In 2002, Internet.com discontinued the ResellerRatings website, and displayed a splash page indicating that the site was being discontinued. Wainner contacted Internet.com seeking to repurchase the site, and negotiated the re-acquisition of the site for $32,000.

Wainner took EarthWeb to arbitration to dispute the earn-out portion of the transaction. The arbitrator found that EarthWeb had violated its agreement by offloading the business to Internet.com, and had not properly supported the site. Wainner won the dispute, and received an award of $628,000. By 2008, Wainner's ResellerRatings business was earning $2 Million in revenues per year, with 5 employees.

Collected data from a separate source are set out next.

(** C2 (as stated).  With empty histories [save_metrics] raises nothing
    and stores 0 as the average and as the peak of each metric: no error
    is signalled for the empty history. *)
Lemma C2_empty_history_is_saved_as_zero :
  to_list (cpu_history (mon (started (Some 7%Z) 100 7))) = [] /\
  exists data,
    save_metrics "performance_metrics.json" closing_ok (started (Some 7%Z) 100 7)
    = Some (Ok tt,
            mkWorld (mon (started (Some 7%Z) 100 7))
              [Dumped "performance_metrics.json" data;
               Printed (SavedTo "performance_metrics.json")]) /\
    average (metrics_cpu data) = 0 /\ peak (metrics_cpu data) = 0 /\
    average (metrics_memory data) = 0 /\ peak (metrics_memory data) = 0 /\
    average (metrics_threads data) = 0 /\ peak (metrics_threads data) = 0%Z.
Proof.
  split; [reflexivity |].
  exists (snapshot_of "rusty-audio" (mon (started (Some 7%Z) 100 7))).
  rewrite save_metrics_run. repeat split.
Qed.
(** ** No handler throws *)

(** X13: no code path of the component dereferences a missing iframe or
    window: mounting, every event handler, the timer callback and a
    change of variant complete normally in every state, with or without
    an iframe and whether or not it has a content window. *)
Theorem no_handler_throws s :
  mount <> Throw TypeError
  /\ (forall e, handle e s <> Throw TypeError)
  /\ (forall t, timer_callback t s <> Throw TypeError)
  /\ (forall model, select_variant model s <> Throw TypeError)
  /\ (forall e, step e s = None <-> enabled e s = false).
Proof.
  split; [discriminate|]. split; [|split; [|split]].
  - intros e. rewrite handle_normal. discriminate.
  - intros t. rewrite timer_callback_normal. discriminate.
  - intros model. unfold select_variant. rewrite rerender_normal. discriminate.
  - intros e. rewrite step_enabled.
    destruct (enabled e s); split; intros; congruence.
Qed.

Lemma no_handler_throws_witness :
  handle ThemeClick detached_state <> Throw TypeError
  /\ timer_callback (mkTimer 0 true dark) detached_state <> Throw TypeError
  /\ step StartClick detached_state = None.
Proof.
  destruct (no_handler_throws detached_state) as (_ & H & T & _ & S).
  split; [apply H|]. split; [apply T|]. apply S. reflexivity.
Defined.

(** ** Changing the variant and replacing the payload *)

(** X14: the load effect runs again only when the variant really
    changes.  Selecting the variant that is already active changes
    nothing; selecting another one starts exactly one fetch, of that
    variant's resource, and until its body arrives the payload, the
    iframe, the message log and the pending broadcasts are untouched. *)
Theorem variant_change_refetches s model :
  (String.eqb (activeModel s) model = true ->
   select_variant model s = Normal s)
  /\ (String.eqb (activeModel s) model = false ->
      exists s',
        select_variant model s = Normal s'
        /\ activeModel s' = model
        /\ inflight s' = inflight s ++ [variant_url model]
        /\ gameHtml s' = gameHtml s
        /\ iframeRef s' = iframeRef s
        /\ posted s' = posted s
        /\ timers s' = timers s).
Proof.
  unfold select_variant. rewrite rerender_normal. split; intros E.
  - apply String.eqb_eq in E. subst model. f_equal.
    replace (setActiveModel (activeModel s) s) with s by now destruct s.
    apply rerender_state_idle.
  - eexists. split; [reflexivity|].
    unfold rerender_state. cbv zeta.
    rewrite commit_ref_same by reflexivity.
    unfold load_deps_changed, broadcast_deps_changed. simpl.
    rewrite E, eqb_reflx, option_string_eqb_refl, Theme_eqb_refl. simpl.
    repeat split.
Qed.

From 2008 through 2012, Wainner hired a team of 12, and worked to grow the ResellerRatings business, reaching annual revenues of $6 Million in 2012 through its subscription platform. In 2012, Wainner sold the ResellerRatings business to Answers.com for $34M, and then worked for Answers.com for 18 months as GM of the ResellerRatings business, until January 2014. Notably, Wainner never took outside funding for the ResellerRatings business, instead bootstrapping the business, and at the time of both of its sale transactions, in 1999 and 2012, Wainner was the sole shareholder of the business with no outstanding debt.

In August 2015, Wainner founded Fareness, an airfare booking app that lets consumers see fares across multiple simultaneous dates and destinations.

=== Angel investments ===
Wainner's angel investments include HandUp, a San Francisco-based direct giving platform that allows donors to provide assistance to homeless on a community level, Compology, a smart waste management platform that uses sensor technology to help waste companies service only full dumpsters, and Framed Data, an analytics platform that works to predict and reduce SaaS user/customer churn.

=== Philanthropy ===
Wainner is a board member of The Pixie Project, a Portland, Oregon-based non-profit animal shelter and rescue. Wainner is also a financial contributor to the Pixie Project.

In February 2015, Wainner donated $175,000 to the Pixie Project to help it expand its services, increase spay and neuter surgeries, and increase adoptions.

=== Television appearances ===
Wainner was interviewed about online shopping by TechTV's Leo Laporte in the live ScreenSavers show in 2002. He was also featured in a live interview on the G4TV show with Chris Pirillo to discuss the ResellerRatings business.